Phase 1 Problems: Issues with the Build
Building a platform for data analysis on Hadoop is hard. Hadoop isn't a single technology; it's a rather complex ecosystem of technology components — HDFS, Spark, Kafka, Yarn, Hive, HBase, Phoenix, and Solr, to name a few. Figuring out what components of this ecosystem play nice with each other is tricky. Some components work for some use cases, but not for others. First you need to know how to connect the parts that work with each other to solve the range of problems you face. Then you need to know when the limits of these joined-up parts will be reached for the analysis you want to conduct. That's before you've considered that there are several different vendors of the Hadoop distribution.
Sometimes you'll find that you need to swap out an underlying part of your data lake to get the performance you need (either for data ingestion or the math your data scientists want to apply to the data). This requires expensive people with experience and the ability to experiment quickly when new components are released that enable greater functionality or performance improvements.
If you build a data lake in-house, work on a minimum viable product model. Develop the capabilities you need for the analysis you need rather than trying to build a platform that will solve every problem you can imagine. Start with a small set of problems and with relatively simple data sets. Speak to your peers about paths they walked down that were nonproductive and budget carefully. If you go down the "buy" route, grill vendors about their promises of a "data lake out of a box." At what point does the data analysis workflow break? What is the extensibility of the data lake as your scale and IT operating model change?

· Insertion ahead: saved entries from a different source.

(** X12.  However many times [HashSetIteratorNext] is called on a new
    iterator of an unchanged table, the calls return the stored
    elements in order for as long as there are any, and [NULL] from
    then on. *)
Theorem HashSetIteratorNext_any_calls s (k : nat) :
  HashSet_wf s ->
  fst (HashSetIteratorNext_n k s (HashSetIteratorNew s)) =
  map Some (take k (all_elements s)) ++
  replicate (k - length (all_elements s)) None.
Proof.
  intros Hwf.
  assert (Hb : bucket (HashSetIteratorNew s) < count s)
    by (destruct Hwf; cbn; lia).
  destruct (HashSetIteratorNext_n_remaining s Hwf _ _ Hb (remaining_new s Hwf))
    as (j & Hrun & Hex).
  set (n := length (all_elements s)) in *.
  destruct (le_lt_dec k n) as [Hle|Hgt].
  - pose proof (HashSetIteratorNext_n_add s k (S n - k)
                  (HashSetIteratorNew s)) as Hadd.
    replace (k + (S n - k))%nat with (S n) in Hadd by lia.
    rewrite Hrun in Hadd. apply (f_equal fst) in Hadd. cbn [fst] in Hadd.
    apply (f_equal (take k)) in Hadd.
    rewrite (take_app_length'
               (fst (HashSetIteratorNext_n k s (HashSetIteratorNew s)))) in Hadd
      by (symmetry; apply HashSetIteratorNext_n_length).
    rewrite <- Hadd.
    rewrite take_app_le by (rewrite length_map; exact Hle).
    replace (k - n)%nat with O by lia. cbn [replicate].
    rewrite app_nil_r. rewrite <- fmap_take. reflexivity.
  - pose proof (HashSetIteratorNext_n_add s (S n) (k - S n)
                  (HashSetIteratorNew s)) as Hadd.
    replace (S n + (k - S n))%nat with k in Hadd by lia.
    rewrite Hrun in Hadd. cbn [fst snd] in Hadd.
    rewrite (HashSetIteratorNext_n_exhausted s j _ Hex) in Hadd.
    rewrite Hadd. cbn [fst].
    rewrite take_ge by (fold n; lia).
    replace (k - n)%nat with (S (k - S n)) by lia.
    rewrite <- app_assoc. reflexivity.
Qed.

End Properties.

(** * The helpers of [util.c] and the callbacks of [test.c] *)

Section Callbacks.

Import Util.

Lemma poly31_mod (cs : list N) (h : N) :
  poly31 (h mod SIZE_MAX_plus_1) cs mod SIZE_MAX_plus_1 =
  poly31 h cs mod SIZE_MAX_plus_1.
Proof.
  revert h. induction cs as [|c cs IH]; intros h.
  - cbn [poly31 fold_left]. apply N.Div0.mod_mod.
  - unfold poly31 in *. cbn [fold_left].
    rewrite <- (IH (31 * (h mod SIZE_MAX_plus_1) + c)), <- (IH (31 * h + c)).
    f_equal. f_equal.
    rewrite <- N.Div0.add_mod_idemp_l, N.Div0.mul_mod_idemp_r.
    rewrite N.Div0.add_mod_idemp_l. reflexivity.
Qed.

Lemma StringHash_from_poly (s : string) (h : N) :
  h < SIZE_MAX_plus_1 ->
  StringHash_from h s = poly31 h (c_str s) mod SIZE_MAX_plus_1.
Proof.
  revert h. induction s as [|c rest IH]; intros h Hh;
    cbn [StringHash_from c_str].
  - cbn [poly31 fold_left]. symmetry. apply N.mod_small. exact Hh.
  - destruct (uchar c =? 0).
    + cbn [poly31 fold_left]. symmetry. apply N.mod_small. exact Hh.
    + rewrite IH by (apply N.mod_lt; discriminate).
      rewrite poly31_mod. reflexivity.
Qed.

Lemma c_str_cut (a rest : string) :
  c_str (a ++ String Ascii.zero rest) = c_str a.
Proof.
  induction a as [|c a IH]; cbn; [reflexivity|].
  destruct (uchar c =? 0); [reflexivity|]. rewrite IH. reflexivity.
Qed.

(** X15.  [StringHash] computes the base-31 polynomial of the bytes of
    the C string, reduced to [size_t]: reducing after every step gives
    the same value as reducing the exact sum once.  The hash depends
    only on the bytes before the first [NUL]. *)
Theorem StringHash_polynomial (s : string) :
  StringHash s = poly31 0 (c_str s) mod SIZE_MAX_plus_1 /\
  StringHash s < SIZE_MAX_plus_1 /\
  (forall rest, StringHash (s ++ String Ascii.zero rest) = StringHash s) /\
  (forall s', c_str s = c_str s' -> StringHash s = StringHash s').
Proof.
  assert (H0 : 0 < SIZE_MAX_plus_1) by reflexivity.
  assert (Hpoly : forall t, StringHash t = poly31 0 (c_str t) mod SIZE_MAX_plus_1)
    by (intros t; apply StringHash_from_poly; exact H0).
  split; [apply Hpoly|]. split; [|split].
  - rewrite Hpoly. apply N.mod_lt. discriminate.
  - intros rest. rewrite !Hpoly, c_str_cut. reflexivity.
  - intros s' Heq. rewrite !Hpoly, Heq. reflexivity.
Qed.

Lemma strcmp_zero_iff (a b : string) : strcmp a b = 0%Z <-> c_str a = c_str b.
Proof.
  revert b. induction a as [|ca ra IH]; intros [|cb rb];
    cbn [strcmp c_str].
  - tauto.
  - destruct (N.eqb_spec (uchar cb) 0); split; intros; try congruence; lia.
  - destruct (N.eqb_spec (uchar ca) 0); split; intros; try congruence; lia.
  - destruct (N.eqb_spec (uchar ca) (uchar cb)) as [Heq|Hne].
    + rewrite <- Heq. destruct (N.eqb_spec (uchar ca) 0); [tauto|].
      rewrite IH. split; [intros ->; reflexivity|intros [= H]; exact H].
    + destruct (N.eqb_spec (uchar ca) 0); destruct (N.eqb_spec (uchar cb) 0);
        split; intros; try congruence; lia.
Qed.

Lemma strcmp_antisym (a b : string) : strcmp b a = (- strcmp a b)%Z.
Proof.
  revert b. induction a as [|ca ra IH]; intros [|cb rb]; cbn [strcmp];
    try lia.
  rewrite (N.eqb_sym (uchar cb)).
  destruct (N.eqb_spec (uchar ca) (uchar cb)) as [Heq|Hne]; [|lia].
  rewrite <- Heq. destruct (uchar ca =? 0); [reflexivity|apply IH].
Qed.

(** X16.  [StringEquals] is true exactly when the two C strings hold
    the same bytes before their first [NUL]; swapping the arguments of
    [strcmp] flips the sign of its result. *)
Theorem StringEquals_spec (a b : string) :
  (StringEquals a b = true <-> c_str a = c_str b) /\
  StringEquals a b = StringEquals b a /\
  Z.sgn (strcmp b a) = (- Z.sgn (strcmp a b))%Z.
Proof.
  unfold StringEquals. split; [|split].
  - rewrite Z.eqb_eq. apply strcmp_zero_iff.
  - rewrite (strcmp_antisym a b).
    destruct (Z.eqb_spec (strcmp a b) 0) as [->|Hne]; [reflexivity|].
    symmetry. apply Z.eqb_neq. lia.
  - rewrite (strcmp_antisym a b). apply Z.sgn_opp.
Qed.

Lemma FileIDComparator_zero (a b : FileIDs.FileID) :
  FileIDs.FileIDComparator a b = 0%Z <->
  (FileIDs.device a, FileIDs.inode a) = (FileIDs.device b, FileIDs.inode b).
Proof.
  unfold FileIDs.FileIDComparator.
  destruct (Z.ltb_spec (FileIDs.device a) (FileIDs.device b));
    destruct (Z.ltb_spec (FileIDs.device b) (FileIDs.device a));
    destruct (Z.ltb_spec (FileIDs.inode a) (FileIDs.inode b));
    destruct (Z.ltb_spec (FileIDs.inode b) (FileIDs.inode a));
    split; try discriminate; try (intros [= Hd Hi]; lia);
    intros _; f_equal; lia.
Qed.

Lemma Word_key_laws : key_laws Words.WordHash Words.WordCompare.
Proof.
  apply (key_laws_of_key (fun w => c_str (Words.word w))
           (fun cs => poly31 0 cs mod SIZE_MAX_plus_1)).
  - intros w. apply StringHash_from_poly. reflexivity.
  - intros a b. apply strcmp_zero_iff.
Qed.

Lemma FileID_key_laws : key_laws FileIDs.FileIDHasher FileIDs.FileIDComparator.
Proof.
  apply (key_laws_of_key (fun id => (FileIDs.device id, FileIDs.inode id))
           (fun k => (31 * to_size_t (fst k) mod SIZE_MAX_plus_1
                      * to_size_t (snd k)) mod SIZE_MAX_plus_1)).
  - intros id. reflexivity.
  - apply FileIDComparator_zero.
Qed.

End Callbacks.

(** * The properties on the tables of [test.c] *)

Section Samples.

Import Items.

Lemma ItemCompare_zero a b : ItemCompare a b = 0%Z <-> index a = index b.
Proof.
  unfold ItemCompare.
  destruct (N.ltb_spec (index a) (index b));
    destruct (N.ltb_spec (index b) (index a));
    split; intros; try discriminate; try lia; reflexivity.
Qed.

Phase 2 Problems: Ingestion Indigestion
Once you have a data lake, it's time to ingest data. Here are two errors commonly made.
First: "Let's ingest all data we can get our hands on, then figure out what analysis we want to do later." This leads to problems because sooner or later, the CFO will demand to see some value (that is, insight) from the investment. It then either becomes apparent that the data sets aren't ideal to generate meaningful insights, so budgets get cut, or analysis begins but it's not easy to get valuable correlations in the data you have and the insights that can be presented under time pressure are underwhelming.
The second error is to ingest data sets that aren't well curated, cleaned, and understood. The result is that you end up with a data swamp, not a data lake. This often happens when Hadoop is used to replicate ad hoc data analysis methods already in place. It can also happen when the IT operations team doesn't have time to move the data that would be most useful across the network.
There are three principles that can help when ingesting data for analysis:
- Identify data that is readily available and enables fast time to value at low cost.
- Prioritize data that supports solving problems you know you have and that you know you can solve.
- Use the minimum amount of data needed to deliver maximum insights to many stakeholders.
For example, there's a lot you can achieve with just these data sources: vulnerability scan, antivirus, Active Directory, and your configuration management database.
Lastly, if you're going to spend time understanding, cleaning, and ingesting data, it's worth making sure the data sets you choose can solve complementary problems and lay the foundation to solve more complicated problems more easily.